A rule more applicable to the present case is rule 39. This rule and Act Feb. 28, 1839, c. 36, § 1, 5 Stat. 321 (Comp. St. § 1032), on which it is based, merely formulate a long-established practice. Commercial Bank v. Slocomb, 14 Pet. 60, 10 L. Ed. 354; Shields v. Barrow, 17 How. 130, 15 L. Ed. 158; Thomas v. Anderson, 223 Fed. 41, 138 C. C. A. 405 (C. C. A. 8th Cir.). The rule is as follows: •
“In all cases where it shall appear to the court that persons, who might otherwise bo deemed proper parties to the suit, cannot be made parties by reason of their being out of the jurisdiction of the court, or Incapable otherwise of being made parties, or because their joinder would oust the jurisdiction of the court as to the parties before the court, the court may, in its discretion, proceed in the cause without making such person;? parties; and in such eases the decree shall be without prejudice to the rights of the ab-sent parties.”

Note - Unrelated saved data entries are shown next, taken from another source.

(** X15. [findOldest] applied to its own result returns that result:
    the animals it returns all have the same date of birth. *)
Theorem findOldest_idempotent (animals : list Animal.t) :
  exists oldest,
    findOldest (Normal animals) = Normal oldest
    /\ findOldest (Normal oldest) = Normal oldest
    /\ forall a b, In a oldest -> In b oldest ->
                   Animal.dateOfBirth a = Animal.dateOfBirth b.
Proof.
  destruct animals as [|first rest]; [exists []; repeat split; contradiction|].
  unfold findOldest at 1. cbn [bind].
  set (m := fold_left _ (first :: rest) (Animal.dateOfBirth first)).
  set (oldest := filter _ (first :: rest)).
  assert (Hall : forall a, In a oldest -> Animal.dateOfBirth a = m).
  { intros a Ha. apply filter_In in Ha as [_ Ha]. now apply Z.eqb_eq in Ha. }
  exists oldest. split; [reflexivity|]. split.
  - unfold findOldest. cbn [bind].
    destruct oldest as [|x l] eqn:E; [reflexivity|].
    rewrite (Hall x) by now left. rewrite fold_same_date by exact Hall.
    f_equal. apply filter_all. intros a Ha.
    unfold same_ISOString. apply Z.eqb_eq. now apply Hall.
  - intros a b Ha Hb. now rewrite (Hall a), (Hall b).
Qed.

(** ** The heaviest animals, again *)

Lemma map_throwing_ownerless (l : list AnimalWithOwner)
  (a : AnimalWithOwner) :
  In a l -> owner a = None ->
  exists e, map_throwing heaviest_entry l = Throw e.
Proof.
  intros Hin Hnone. induction l as [|x l IH]; [contradiction|]. simpl.
  destruct (heaviest_entry x) as [y|e] eqn:Ex; [|cbn; eauto].
  destruct Hin as [->|Hin].
  - unfold heaviest_entry in Ex. rewrite Hnone in Ex. discriminate.
  - destruct (IH Hin) as [e ->]. cbn. eauto.
Qed.
(** * A shallow embedding of the mongo-repo-utils middleware

    The embedded program is the CommonJS module of the repository (the
    caching and reliability layer in front of Mongoose): the TTL normaliser,
    the stable serialiser and cache-key builder, the write-argument parser,
    the read-through cache wrapper, the invalidation engine, the transaction
    retry wrapper and the exported operations built from them.

    Conventions of the embedding.
    - JavaScript strings are [string]s whose characters are code units
      below 256.
    - JavaScript numbers are the integers they denote ([VNum]), with [VNaN]
      and the two infinities apart; fractional numbers are outside the model.
      Where the program computes a number from a text or by a product, the
      result is rounded as a double is ([to_double]).  A number is written
      with all its digits: the numbers JavaScript writes with an exponent
      (from [10^21] on) are outside the model.
    - A value is written as the tree of what it refers to.  An array or
      object node may carry the address of the object it stands for: two
      nodes with one address are two references to one object, and a node
      without address is an object nothing else refers to (a literal).
    - [async] functions are run to completion in program order; a rejected
      promise is a thrown exception. *)

From Stdlib Require Import ZArith NArith List String Ascii Bool Lia.
From Stdlib Require Import DecimalString Permutation.
Import ListNotations.

Local Open Scope string_scope.
Local Open Scope Z_scope.

Set Implicit Arguments.
Set Warnings "-register-all".

(* ================================================================== *)
(** ** Strings *)

Module Str.

Definition code (c : ascii) : N := N_of_ascii c.

(** [WhiteSpace] and [LineTerminator] code units below 256, the ones
    [String.prototype.trim] strips. *)
Definition is_space (c : ascii) : bool :=
  let n := code c in
  ((9 <=? n) && (n <=? 13) || (n =? 32) || (n =? 160))%N.

Definition is_digit (c : ascii) : bool :=
  let n := code c in ((48 <=? n) && (n <=? 57))%N.

Definition is_letter (c : ascii) : bool :=
  let n := code c in
  ((65 <=? n) && (n <=? 90) || (97 <=? n) && (n <=? 122))%N.

Definition lower_char (c : ascii) : ascii :=
  let n := code c in
  if ((65 <=? n) && (n <=? 90)
      || (192 <=? n) && (n <=? 222) && negb (n =? 215))%N
  then ascii_of_N (n + 32) else c.

Fixpoint toLowerCase (s : string) : string :=
  match s with
  | EmptyString => EmptyString
  | String c r => String (lower_char c) (toLowerCase r)
  end.

Fixpoint trimStart (s : string) : string :=
  match s with
  | String c r => if is_space c then trimStart r else s
  | EmptyString => EmptyString
  end.

(** Drops the trailing white space: a character is kept when something
    that is kept follows it, or when it is not white space itself. *)
Fixpoint trimEnd (s : string) : string :=
  match s with
  | EmptyString => EmptyString
  | String c r =>
      match trimEnd r with
      | EmptyString => if is_space c then EmptyString else String c EmptyString
      | r' => String c r'
      end
  end.

Definition trim (s : string) : string := trimEnd (trimStart s).

Fixpoint all (p : ascii -> bool) (s : string) : bool :=
  match s with
  | EmptyString => true
  | String c r => p c && all p r
  end.

(** The longest prefix of characters satisfying [p], and what follows. *)
Fixpoint span (p : ascii -> bool) (s : string) : string * string :=
  match s with
  | String c r =>
      if p c then let (a, b) := span p r in (String c a, b)
      else (EmptyString, s)
  | EmptyString => (EmptyString, EmptyString)
  end.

It cannot be doubted that Indiana citizens were “out of the jurisdiction” of the federal court in the suit against an Indiana corporation. Nor can it be doubted that “their joinder would oust the jurisdiction of the court.” Although that did not prevent the court from proceeding with the cause, the rights of Indiana citizens were not affected, because “in such cases the decree shall be without prejudice to the rights of the absent parties.” In other words, although the original bill was a class suit, the class did not include Indiana citizens.
Sometimes by means of an ancillary bill or an intervening petition a federal court hears and determines a nonfederal controversy between citizens of the same state; hut that occurs only in those cases in which the federal court is already properly in possession of a res and the determination of the intrastate nonfederal controversy is necessary to a just administration of the res. Manifestly this bill is not of that character, for the original bill involved only the charier rights of the Ben Hur society under the Indiana statutes.
The present defendants not being parties to the original bill, this proceeding is not an ancillary bill, but is an original bill of an Indiana corporation against Indiana citizens, and this court is without jurisdiction.
The bill is therefore dismissed, on the sole ground that the court is without jurisdiction to entertain it.